Im Museum wird’s nass

Hagen (lwl). Egal ob am Waschbecken, im Schwimmbad oder an Teichen: Wasser zieht an und das Spielen damit macht Spaß. Das neue „Experimentierfeld Wasser“ lädt Kinder und Jugendliche, aber auch Erwachsene zum Mitmachen und Ausprobieren ein. Nach der Eröffnung eines Kletterspielplatzes im Jahr 2008 bietet das Hagener Freilichtmuseum jetzt einen weiteren Platz an, auf dem die Besucher selbst aktiv sein können. Es macht allen viel Spaß, an Mühlenrädern zu drehen, Wasser zu stauen und seinem Klang zu lauschen. Und lernen kann man auch noch etwas…

Das Experimentierfeld Wasser liegt auf rund 700 Quadratmetern im mittleren Museumsbereich in der Nähe des Schmiedemuseums. Es ist über einen Holzsteg von den Kleinschmieden aus zu erreichen. Hier entstand entlang des Mäckingerbaches ein schmaler geschwungener Wasserlauf, der aus dem Sensenhammerstauteich gespeist wird. Wasser spielt im Freilichtmuseum eine wichtige Rolle: Die Energiequelle Wasser wird überall in den Museumswerkstätten genutzt, ob in den verschiedenen Hammerwerken oder beim Stampfhammer in der Papiermühle.

Welche Wege Wasser geht und wie man das nutzen kann, dieser Schieber erklärt es für jeden sicht- und erlebbar.(Foto: Uta Wenning-Kuschel)
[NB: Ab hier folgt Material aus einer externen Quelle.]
Lemma infix_loop_stars (ds : list Digit) :
  forall (fuel : nat) (self : PrattParser) (ts : list Product),
    0 <= current self ->
    ahead self = star_tail ds ++ plus_tail ts ->
    enough fuel self ->
    lands self (infix_loop fuel 1 self) (stars_code ds) (plus_tail ts).
Proof.
  induction ds as [|d ds IH]; intros fuel self ts H0 Ha E.
  - simpl in Ha. unfold enough in E.
    destruct fuel as [|fuel]; [lia|].
    rewrite <- Ha. apply infix_loop_stops; [exact H0|].
    rewrite Ha. destruct ts as [|t ts]; simpl; [exact I | lia].
  - cbn [star_tail flat_map app] in Ha. fold (star_tail ds) in Ha.
    unfold enough in E. rewrite Ha in E. cbn [List.length] in E.
    destruct fuel as [|[|[|[|fuel]]]]; try lia.
    destruct (infix_loop_star fuel 1 self d _ H0 Ha
                (star_plus_operator_first ds ts)) as (s1 & Eq & M); [lia|].
    rewrite Eq.
    change (stars_code (d :: ds))
      with ([ConstantInstruction (digit_value d); MultiplyInstruction]
              ++ stars_code ds).
    apply lands_after with s1 (star_tail ds ++ plus_tail ts); [exact M|].
    destruct M as (_ & Hc & Ha' & _).
    apply IH; [exact Hc | exact Ha' |].
    unfold enough. rewrite Ha'. lia.
Qed.

(** At precedence 1, [parse_precedence] takes one whole product. *)
Lemma parse_precedence_product (fuel : nat) (self : PrattParser)
  (t : Product) (ts : list Product) :
  0 <= current self ->
  ahead self = product_tokens t ++ plus_tail ts ->
  enough fuel self ->
  lands self (parse_precedence fuel 1 self) (product_code t) (plus_tail ts).
Proof.
  intros H0 Ha E. destruct t as [d ds].
  unfold product_tokens in Ha. cbn [fst snd app] in Ha.
  unfold enough in E. rewrite Ha in E. cbn [List.length] in E.
  destruct fuel as [|fuel]; [lia|].
  destruct (parse_precedence_digit fuel 1 self d _ H0 Ha) as (s1 & Eq & M).
  rewrite Eq.
  change (product_code (d, ds))
    with ([ConstantInstruction (digit_value d)] ++ stars_code ds).
  apply lands_after with s1 (star_tail ds ++ plus_tail ts); [exact M|].
  destruct M as (_ & Hc & Ha' & _).
  apply infix_loop_stars; [exact Hc | exact Ha' |].
  unfold enough. rewrite Ha'. lia.
Qed.

Lemma infix_loop_plus (fuel : nat) (self : PrattParser) (t : Product)
  (ts : list Product) :
  0 <= current self ->
  ahead self = plus_token :: product_tokens t ++ plus_tail ts ->
  enough (S (S fuel)) self ->
  exists self',
    infix_loop (S (S fuel)) 0 self = infix_loop (S fuel) 0 self' /\
    moved self self' (product_code t ++ [AddInstruction]) (plus_tail ts).
Proof.
  intros H0 Ha E.
  destruct (infix_loop_operator fuel 0 self plus_token _ H0 Ha eq_refl)
    as (s1 & M1 & Eq); [simpl; lia|].
  rewrite Eq. clear Eq. cbn [plus_token kind].
  change (value (increase PLUS)) with 1.
  destruct M1 as (Ht1 & Hc1 & Ha1 & Hb1).
  destruct (parse_precedence_product fuel s1 t ts Hc1 Ha1)
    as (s2 & Eq & M2).
  { unfold enough in *. rewrite Ha in E. rewrite Ha1.
    cbn [List.length] in E. lia. }
  rewrite Eq. clear Eq. cbn [and_then].
  destruct M2 as (Ht2 & Hc2 & Ha2 & Hb2).
  eexists. split; [reflexivity|].
  unfold moved, emit, ahead in *. cbn [tokens current bytecode reads].
  repeat split; try congruence.
  rewrite Hb2, Hb1, !app_nil_r, <- app_assoc. reflexivity.
Qed.

Lemma infix_loop_pluses (ts : list Product) :
  forall (fuel : nat) (self : PrattParser),
    0 <= current self ->
    ahead self = plus_tail ts ->
    enough fuel self ->
    lands self (infix_loop fuel 0 self) (pluses_code ts) [].
Proof.
  induction ts as [|t ts IH]; intros fuel self H0 Ha E.
  - simpl in Ha. unfold enough in E.
    destruct fuel as [|fuel]; [lia|].
    pose proof (infix_loop_stops fuel 0 self H0) as L.
    rewrite Ha in L. apply L. exact I.
  - cbn [plus_tail flat_map] in Ha. fold (plus_tail ts) in Ha.
    cbn [app] in Ha.
    pose proof E as E'. unfold enough in E'. rewrite Ha in E'.
    cbn [List.length] in E'. rewrite length_app in E'.
    destruct fuel as [|[|fuel]]; try lia.
    destruct (infix_loop_plus fuel self t ts H0 Ha E) as (s1 & Eq & M).
    rewrite Eq.
    change (pluses_code (t :: ts))
      with ((product_code t ++ [AddInstruction]) ++ pluses_code ts).
    apply lands_after with s1 (plus_tail ts); [exact M|].
    destruct M as (_ & Hc & Ha' & _).
    apply IH; [exact Hc | exact Ha' |].
    unfold enough. rewrite Ha'. lia.
Qed.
Die besondere Qualität des natürlich fließenden Wassers kennen zu lernen, ist ein erster Schritt auf der Entdeckungsreise in die Welt von Wasser und Wind. Am Wasserlauf gibt es acht Stationen, darunter ein unterschlächtiges Wasserrad mit einem Hammerwerk, ein „Hörbrunnen“, Wasserschieber zur Regulierung des Wasserstandes, ein Wasserschöpfrad, eine Wasser-Luftsäule, sowie ein Windrad zur Wasserförderung. An diesen Stationen beobachten die Besucher die Kraft und die Einsatzmöglichkeiten von Wasser und Wind. LWL-Kulturdezernentin Dr. Barbara Rüschoff-Thale freut sich über das neue Experimentierfeld: „Hier erleben und erfahren alle Besucher, vom Schulkind bis zu den Großeltern, die Kraft des Wassers. Hier schafft das Freilichtmuseum die Verbindung von Lernen, Erleben und Unterhaltung im besten Sinne des „Edutainment.“

Für die kleineren Kinder ist ein eigener Wasser-Sandbereich entstanden, an dem auch sie mit Wasser – in diesem Fall Trinkwasser – experimentieren und natürlich auch spielen können. Abgerundet wird das Experimentierfeld von einer Ruhezone, von der aus die Besucher einen guten Überblick über den gesamten Aktionsbereich haben.

Museumsleiter Dr. Uwe Beckmann resümiert: „Neben den Vorführwerkstätten, den neuen Mitmachangeboten an den Sonntagen und den museumspädagogischen Workshops gehören auch diese Aktions- und Spielbereiche zum Freilichtmuseum Hagen.“

Der Entwurf stammt vom Frankfurter Landschaftsarchitekten Dirk Schelhorn. Wie bereits beim Spielplatz an der Gelbgießerei hat der Förderkreis Westfälisches Freilichtmuseum Hagen e. V. dieses Experimentierfeld großzügig unterstützt.